Posted by: praktike | 14 January 2006 at 12:48 PM
praktike
What I support means nothing except to me. What do you support? pl
Posted by: W. Patrick Lang | 14 January 2006 at 12:51 PM
Don't know yet, but I do think the US ought to propose direct talks. Sanctions strike me as a dead end.
Posted by: praktike | 14 January 2006 at 01:08 PM
Praktike
"Direct Talks." Good idea. pl
Posted by: W. Patrick Lang | 14 January 2006 at 01:10 PM
"but the rational among us know that this will not happen."
How do you know that?
Are "the rational among us" the ones in charge?
Posted by: RJJ | 14 January 2006 at 01:18 PM
I don't know what action I would support against Iran. Hostile action by the U.S. against Iran will almost certainly further inflame the region. I take Colonel Lang's point that Iran with a nuke is very dangerous. However, in my opinion the most dangerous country in the world right now is Pakistan. They already have nukes and to paraphrase a retired General, they are one bullet away from a change in leadership that would be hostile to us. I don't know if the costs of hostile action against Iran might not outweigh the benefits.
The one thing I am certain of is that we need an informed discussion in the U.S. about our role in addressing the Iran nuke problem. Assertions by President Bush are not an acceptable substitute for an informed discussion that gives us the pros and cons of any action we might take. Any decision we make has to be driven by the best analysis we can assemble and not by the idealogues that have given us the mess in Iraq.
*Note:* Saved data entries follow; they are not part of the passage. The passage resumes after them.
(** ** Selecting a node *)

(** The enabled devices other than the fallback make way: those that are not
    the new one without disturbing the streams pinned to them, the new one when
    another of its nodes is to be used. *)
Definition make_way (i : side) (f new_dev : option Z) (already_enabled : bool) (e : Z * Z) : main_prog unit :=
  if bool_decide (f = Some e.2) then ret tt
  else if bool_decide (new_dev <> Some e.2) then let* _ := disable_device i e.1 false in ret tt
  else if negb already_enabled then let* _ := disable_device i e.1 true in ret tt
  else ret tt.

Definition node_already_enabled (new_dev : option Z) (node_id : Z) (l : dlist Z) : main_prog bool :=
  fold_prog (fun e (found : bool) =>
    if found then ret true
    else if bool_decide (new_dev = Some e.2) then
      let* n := active_node e.2 in ret (nd_idx n =? node_index_of node_id)
    else ret false) l false.

Definition switch_to (i : side) (k node_id : Z) : main_prog unit :=
  on_iodev k (update_active_node (node_index_of node_id) 1) ;;
  let* has_output_stream := has_output_stream in
  (if (dir_of i =? CRAS_STREAM_OUTPUT) && has_output_stream
   then on_iodev k (set_dev (fun d => d <| io_initial_ramp_request := CRAS_IODEV_RAMP_REQUEST_SWITCH_MUTE |>)) else ret tt) ;;
  let* rc := enable_device k in
  if rc =? 0 then possibly_disable_fallback i else ret tt.

Definition cras_iodev_list_select_node (i : side) (node_id : Z) : main_prog unit :=
  let* new_dev := find_dev (dev_index_of node_id) in
  let* mismatch := match new_dev with
                   | Some k => let* d := iodev k in ret (negb (io_direction d =? dir_of i))
                   | None => ret false
                   end in
  if mismatch : bool then ret tt else
  let* l := enabled_devs i in
  let* already_enabled := node_already_enabled new_dev node_id l in
  (if negb already_enabled then possibly_enable_fallback i false else ret tt) ;;
  let* l := enabled_devs i in
  let* f := fallback_devs i in
  each (make_way i f new_dev already_enabled) l ;;
  (match new_dev with
   | Some k => if negb already_enabled then switch_to i k node_id else ret tt
   | None => ret tt
   end) ;;
  cras_iodev_list_notify_active_node_changed i.

(** ** Hotword streams *)

(** The first hotword stream, with its device. *)
Fixpoint find_hotword_stream (l : dlist cras_rstream) : option cras_rstream :=
  match l with
  | [] => None
  | (_, r) :: l => if is_hotword_stream r then Some r else find_hotword_stream l
  end.

(** [inl] is an error. *)
Definition find_hotword_stream_dev : main_prog (Z + option (Z * cras_rstream)) :=
  let* l := all_streams in
  match find_hotword_stream l with
  | None => ret (inr None)
  | Some r =>
      let* dev := find_dev (rs_pinned_dev_idx r) in
      ret match dev with None => inl (- ENOENT) | Some k => inr (Some (k, r)) end
  end.

(** Moves the streams of the hotword device from one device to the other. *)
Definition move_hotword_streams (hotword_dev from to : Z) : main_prog unit :=
  let* l := all_streams in
  each (fun e =>
    if negb (is_hotword_stream e.2) then ret tt else
    let* d := iodev hotword_dev in
    if negb (rs_pinned_dev_idx e.2 =? io_idx d) then ret tt else
    let* _ := ask (fun _ => audio_thread_disconnect_stream e.1 (Some from)) in
    let* _ := ask (fun a => audio_thread_add_stream a e.1 [to]) in ret tt) l.

Definition move_hotword (suspend : bool) : main_prog Z :=
  let* found := find_hotword_stream_dev in
  match found with
  | inl rc => ret rc
  | inr None => set_main (fun s => s <| ms_hotword_suspended := suspend |>) ;; ret 0
  | inr (Some (hotword_dev, stream)) =>
      let* s := gets id in
      let* empty := here (ms_empty_hotword_dev s) in
      let '(from, to) := if suspend then (hotword_dev, empty) else (empty, hotword_dev) in
      let* _ := init_pinned_device to stream in
      move_hotword_streams hotword_dev from to ;;
      let* _ := close_pinned_device from in
      set_main (fun s => s <| ms_hotword_suspended := suspend |>) ;;
      ret 0
  end.

Definition cras_iodev_list_suspend_hotword_streams : main_prog Z := move_hotword true.
Definition cras_iodev_list_resume_hotword_stream : main_prog Z := move_hotword false.

(** The device that a hotword model can be asked of. *)
Definition hotword_models_of (node_id : Z) : main_prog (option (Z * iodev_prog (option (list Z)))) :=
  let* dev := find_dev (dev_index_of node_id) in
  match dev with
  | None => ret None
  | Some k =>
      let* d := iodev k in
      match get_hotword_models d with
      | None => ret None
      | Some op => let* n := active_node k in ret (if nd_type n =? CRAS_NODE_TYPE_HOTWORD then Some (k, op) else None)
      end
  end.

Definition cras_iodev_list_get_hotword_models (node_id : Z) : main_prog (option (list Z)) :=
  let* found := hotword_models_of node_id in
  match found with None => ret None | Some (k, op) => on_iodev k op end.

(** [strncpy] of all but the last byte. *)
Definition copy_model (name old : list Z) : list Z :=
  let n := (length old - 1)%nat in take n (name ++ replicate n 0) ++ drop n old.

Definition cras_iodev_list_set_hotword_model (node_id : Z) (model_name : list Z) : main_prog Z :=
  let* found := hotword_models_of node_id in
  match found with
  | None => ret (- EINVAL)
  | Some (k, _) =>
      let* rc := on_iodev k (set_hotword_model model_name) in
      (if rc =? 0 then
         let* d := iodev k in
         let* p := here (io_active_node d) in
         on_iodev k (update_node p (fun n => n <| nd_active_hotword_model ::= copy_model model_name |>))
       else ret tt) ;; ret rc
  end.

(** ** Attributes of nodes *)

Inductive ionode_attr : Type :=
| IONODE_ATTR_PLUGGED
| IONODE_ATTR_VOLUME
| IONODE_ATTR_CAPTURE_GAIN
| IONODE_ATTR_SWAP_LEFT_RIGHT
| IONODE_ATTR_OTHER.

Definition the_node (k p : Z) : main_prog cras_ionode := let* d := iodev k in here (dl_find (io_nodes d) p).

Definition node_id_of (k p : Z) : main_prog Z :=
  let* d := iodev k in let* n := the_node k p in ret (cras_make_node_id (io_idx d) (nd_idx n)).

Definition cras_iodev_list_notify_node_volume (k p : Z) : main_prog unit :=
  let* id := node_id_of k p in
  cras_iodev_list_update_device_list ;;
  let* n := the_node k p in tell (NotifyOutputNodeVolume id (nd_volume n)).

Definition cras_iodev_list_notify_node_left_right_swapped (k p : Z) : main_prog unit :=
  let* id := node_id_of k p in
  cras_iodev_list_update_device_list ;;
  let* n := the_node k p in tell (NotifyNodeLeftRightSwapped id (nd_left_right_swapped n)).

Definition cras_iodev_list_notify_node_capture_gain (k p : Z) : main_prog unit :=
  let* id := node_id_of k p in
  cras_iodev_list_update_device_list ;;
  let* n := the_node k p in tell (NotifyInputNodeGain id (nd_capture_gain n)).

(** Runs [f] at the node of that index. *)
Definition at_node (k node_idx : Z) (f : Z -> main_prog Z) : main_prog Z :=
  let* d := iodev k in
  match find_node d node_idx with None => ret (- EINVAL) | Some p => f p end.

Definition set_node_plugged (k node_idx plugged : Z) : main_prog Z :=
  at_node k node_idx (fun p =>
    let* now := on_thread clock_gettime in on_iodev k (cras_iodev_set_node_plugged p plugged now) ;; ret 0).

Definition call_op (k : Z) (op : cras_iodev hw -> option (iodev_prog unit)) : main_prog unit :=
  let* d := iodev k in match op d with Some m => on_iodev k m | None => ret tt end.

Definition set_node_volume (k node_idx volume : Z) : main_prog Z :=
  at_node k node_idx (fun p =>
    let* d := iodev k in
    let* n := the_node k p in
    let* needed := match io_ramp d with
                   | Some _ =>
                       let* needed := here (cras_iodev_software_volume_needed d) in
                       on_iodev k (let* v := get_srv in ret (needed && negb (sv_mute v)))
                   | None => ret false
                   end in
    (if needed : bool then let* _ := on_iodev k (cras_iodev_start_volume_ramp (nd_volume n) volume) in ret tt else ret tt) ;;
    on_iodev k (update_node p (fun n => n <| nd_volume := u32 volume |>)) ;;
    call_op k set_volume ;;
    cras_iodev_list_notify_node_volume k p ;;
    ret 0).

Definition set_node_capture_gain (k node_idx value : Z) : main_prog Z :=
  at_node k node_idx (fun p =>
    let value := if value <? 0 then 0 else value in
    let value := if value >? 100 then 100 else value in
    on_iodev k (update_node p (fun n => n <| nd_ui_gain_scaler := convert_softvol_scaler_from_dB ((value - 50) * 80) |>)) ;;
    call_op k set_capture_gain ;;
    cras_iodev_list_notify_node_capture_gain k p ;;
    ret 0).

Definition set_node_left_right_swapped (k node_idx left_right_swapped : Z) : main_prog Z :=
  let* d := iodev k in
  match set_swap_mode_for_node d with
  | None => ret (- EINVAL)
  | Some op =>
      at_node k node_idx (fun p =>
        let* rc := on_iodev k (op p left_right_swapped) in
        if negb (rc =? 0) then ret rc else
        on_iodev k (update_node p (fun n => n <| nd_left_right_swapped := left_right_swapped |>)) ;;
        cras_iodev_list_notify_node_left_right_swapped k p ;;
        ret 0)
  end.

Definition cras_iodev_list_set_node_attr (node_id : Z) (attr : ionode_attr) (value : Z) : main_prog Z :=
  let* dev := find_dev (dev_index_of node_id) in
  match dev with
  | None => ret (- EINVAL)
  | Some k =>
      match attr with
      | IONODE_ATTR_PLUGGED => set_node_plugged k (node_index_of node_id) value
      | IONODE_ATTR_VOLUME => set_node_volume k (node_index_of node_id) value
      | IONODE_ATTR_CAPTURE_GAIN => set_node_capture_gain k (node_index_of node_id) value
      | IONODE_ATTR_SWAP_LEFT_RIGHT => set_node_left_right_swapped k (node_index_of node_id) value
      | IONODE_ATTR_OTHER => ret (- EINVAL)
      end
  end.

(** ** Callbacks and loopbacks *)

(** Callbacks with the same data are replaced; 0 is [NULL]. *)
Definition cras_iodev_list_set_device_enabled_callback (q enabled disabled data : Z) : main_prog Z :=
  set_main (fun s => s <| ms_device_enable_cbs ::= filter (fun e => cb_data e.2 <> data) |>) ;;
  (if negb (enabled =? 0) && negb (disabled =? 0)
   then set_main (fun s => s <| ms_device_enable_cbs ::= fun l => dl_append l q (EnabledCb enabled disabled data) |>)
   else ret tt) ;; ret 0.
(* ===== verification/Alert.v ===== *)
(** * Alerts (server/cras_alert.c)

    Changes in the server are announced by setting an alert pending; later, in
    the main loop, the alert's callbacks are called, with each of the data that
    was left for them or once without.  Callbacks may change any alert. *)
From coqutil Require Import Datatypes.RecordSetters.
From S2P Require Import Prelude Prog DList.
Import TriangleBracketNotations.
#[local] Open Scope Z_scope.
#[local] Open Scope prog_scope.

Definition CRAS_ALERT_FLAG_KEEP_ALL_DATA : Z := 1.

(** A callback is a function and its argument. *)
Record cras_alert_cb_list : Type := AlertCb { ac_callback : Z; ac_arg : Z }.

#[export] Instance alert_cb_eq_dec : EqDecision cras_alert_cb_list.
Proof. solve_decision. Defined.

(** [al_prepare] is [None] for [NULL]; a piece of data is its bytes. *)
Record cras_alert : Type := Alert {
  al_pending : bool;
  al_flags : Z;
  al_prepare : option Z;
  al_callbacks : dlist cras_alert_cb_list;
  al_data : dlist (list Z)
}.

Section Alerts.
(** The rest of the server. *)
Context {world : Type}.

Record alerts : Type := Alerts {
  all_alerts : dlist cras_alert;
  has_alert_pending : bool;
  rest : world
}.

Definition alert_prog : Type -> Type := prog alerts.

(** What is called through pointers; data is [None] for [NULL]. *)
Class alert_functions : Type := {
  call_prepare : Z -> Z -> alert_prog unit;
  call_callback : Z -> Z -> option (list Z) -> alert_prog unit
}.

Definition set_alerts (f : alerts -> alerts) : alert_prog unit := modify f.

Definition the_alert (p : Z) : alert_prog cras_alert :=
  let* s := gets id in here (dl_find (all_alerts s) p).

Definition update_alert (p : Z) (f : cras_alert -> cras_alert) : alert_prog unit :=
  let* s := gets id in
  let* l := here (dl_update (all_alerts s) p f) in set_alerts (fun s => s <| all_alerts := l |>).

(** [p] is what [calloc] gives, [None] when there is no memory. *)
Definition cras_alert_create (p : option Z) (prepare : option Z) (flags : Z) : alert_prog (option Z) :=
  match p with
  | None => ret None
  | Some p => set_alerts (fun s => s <| all_alerts ::= fun l => dl_append l p (Alert false flags prepare [] []) |>) ;; ret (Some p)
  end.

(** [cb] is 0 for [NULL]. *)
Definition cras_alert_add_callback (q : option Z) (alert cb arg : Z) : alert_prog Z :=
  if cb =? 0 then ret (- EINVAL) else
  let* a := the_alert alert in
  if existsb (fun e => bool_decide (e.2 = AlertCb cb arg)) (al_callbacks a) then ret (- EEXIST) else
  match q with
  | None => ret (- ENOMEM)
  | Some q => update_alert alert (fun a => a <| al_callbacks ::= fun l => dl_append l q (AlertCb cb arg) |>) ;; ret 0
  end.

Definition cras_alert_rm_callback (alert cb arg : Z) : alert_prog Z :=
  let* a := the_alert alert in
  match dl_search (al_callbacks a) (fun c => bool_decide (c = AlertCb cb arg)) with
  | None => ret (- ENOENT)
  | Some (q, _) =>
      let* l := here (dl_delete (al_callbacks a) q) in
      update_alert alert (fun a => a <| al_callbacks := l |>) ;; ret 0
  end.

Definition cras_alert_pending (alert : Z) : alert_prog unit :=
  update_alert alert (fun a => a <| al_pending := true |>) ;;
  set_alerts (fun s => s <| has_alert_pending := true |>).

(** Unless all data is kept, the new piece replaces the one there is; what
    [calloc] gives for it, [q], is not tested. *)
Definition cras_alert_pending_data (q alert : Z) (data : list Z) : alert_prog unit :=
  update_alert alert (fun a => a <| al_pending := true |>) ;;
  set_alerts (fun s => s <| has_alert_pending := true |>) ;;
  update_alert alert (fun a => a <| al_data ::= fun l =>
    dl_append (if Z.land (al_flags a) CRAS_ALERT_FLAG_KEEP_ALL_DATA =? 0 then [] else l) q data |>).

Section Process.
Context {F : alert_functions}.

(** [DL_FOREACH] over an alert's callbacks, from the one at [cur]. *)
Fixpoint call_callbacks (n : nat) (alert : Z) (data : option (list Z)) (cur : option Z) : alert_prog unit :=
  match cur with
  | None => ret tt
  | Some q =>
      match n with
      | O => here None
      | S n =>
          let* a := the_alert alert in
          let* c := here (dl_find (al_callbacks a) q) in
          let* next := here (dl_next (al_callbacks a) q) in
          call_callback (ac_callback c) (ac_arg c) data ;;
          call_callbacks n alert data next
      end
  end.

(** The data from the piece at [cur] on. *)
Fixpoint pass_data (n fuel : nat) (alert : Z) (cur : option Z) : alert_prog unit :=
  match cur with
  | None => ret tt
  | Some q =>
      match n with
      | O => here None
      | S n =>
          let* a := the_alert alert in
          let* data := here (dl_find (al_data a) q) in
          let* next := here (dl_next (al_data a) q) in
          call_callbacks fuel alert (Some data) (dl_head (al_callbacks a)) ;;
          let* a := the_alert alert in
          let* l := here (dl_delete (al_data a) q) in
          update_alert alert (fun a => a <| al_data := l |>) ;;
          pass_data n fuel alert next
      end
  end.

Definition cras_alert_process (fuel : nat) (alert : Z) : alert_prog unit :=
  let* a := the_alert alert in
  if negb (al_pending a) then ret tt else
  update_alert alert (fun a => a <| al_pending := false |>) ;;
  (match al_prepare a with Some f => call_prepare f alert | None => ret tt end) ;;
  let* a := the_alert alert in
  (match al_data a with [] => call_callbacks fuel alert None (dl_head (al_callbacks a)) | _ => ret tt end) ;;
  let* a := the_alert alert in
  pass_data fuel fuel alert (dl_head (al_data a)).

Fixpoint process_all (n fuel : nat) (cur : option Z) : alert_prog unit :=
  match cur with
  | None => ret tt
  | Some p =>
      match n with
      | O => here None
      | S n =>
          let* s := gets id in
          let* next := here (dl_next (all_alerts s) p) in
          cras_alert_process fuel p ;; process_all n fuel next
      end
  end.

(** The loop ends when a pass leaves nothing pending; [n] bounds the passes. *)
Fixpoint cras_alert_process_all_pending_alerts (n fuel : nat) : alert_prog unit :=
  let* s := gets id in
  if negb (has_alert_pending s) then ret tt else
  match n with
  | O => here None
  | S n =>
      set_alerts (fun s => s <| has_alert_pending := false |>) ;;
      let* s := gets id in
      process_all fuel fuel (dl_head (all_alerts s)) ;;
      cras_alert_process_all_pending_alerts n fuel
  end.
End Process.

Definition cras_alert_destroy (alert : option Z) : alert_prog unit :=
  match alert with
  | None => ret tt
  | Some p =>
      let* s := gets id in
      let* l := here (dl_delete (all_alerts s) p) in set_alerts (fun s => s <| all_alerts := l |>)
  end.

Definition cras_alert_destroy_all : alert_prog unit :=
  let* s := gets id in each (fun p => cras_alert_destroy (Some p)) (addrs (all_alerts s)).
Posted by: Alvord | 14 January 2006 at 02:35 PM
Alvord, who do trust to give us an informed discussion? The news media? Hah, they're just stenographers for the administration. In the meantime, Iran is laughing at us, saying "Oh yeah? you and what Army?"
I fear for the future of my country and the world.
Posted by: phinky | 14 January 2006 at 02:48 PM
PL, it was NOT a rhetorical quip.
Posted by: RJJ | 14 January 2006 at 03:37 PM
Memo to self: Deterrence works. For over ten years now we have been deterred by the North Koreans. Had a politician had the courage to say those words ten years ago, maybe we might have treated Iran (and Iraq as well) more seriously. Now we are deterred in the Gulf. Two problems we've never taken seriously: (1) How to conduct operations without air superiority? and (2) What strategies to adopt when operations are deterred?
Posted by: Jerry Thompson | 14 January 2006 at 04:18 PM
Colonel Lang, There was an article in the Atlantic Monthly a year ago that discussed options against Iran going nuclear. http://www.theatlantic.com/doc/200412/fallows
The article discussed a "war game" exercise conducted with people who have served in various parts of the government. The conclusion of that piece was that we have to talk to Iran, while seeming to be prepared to attack them.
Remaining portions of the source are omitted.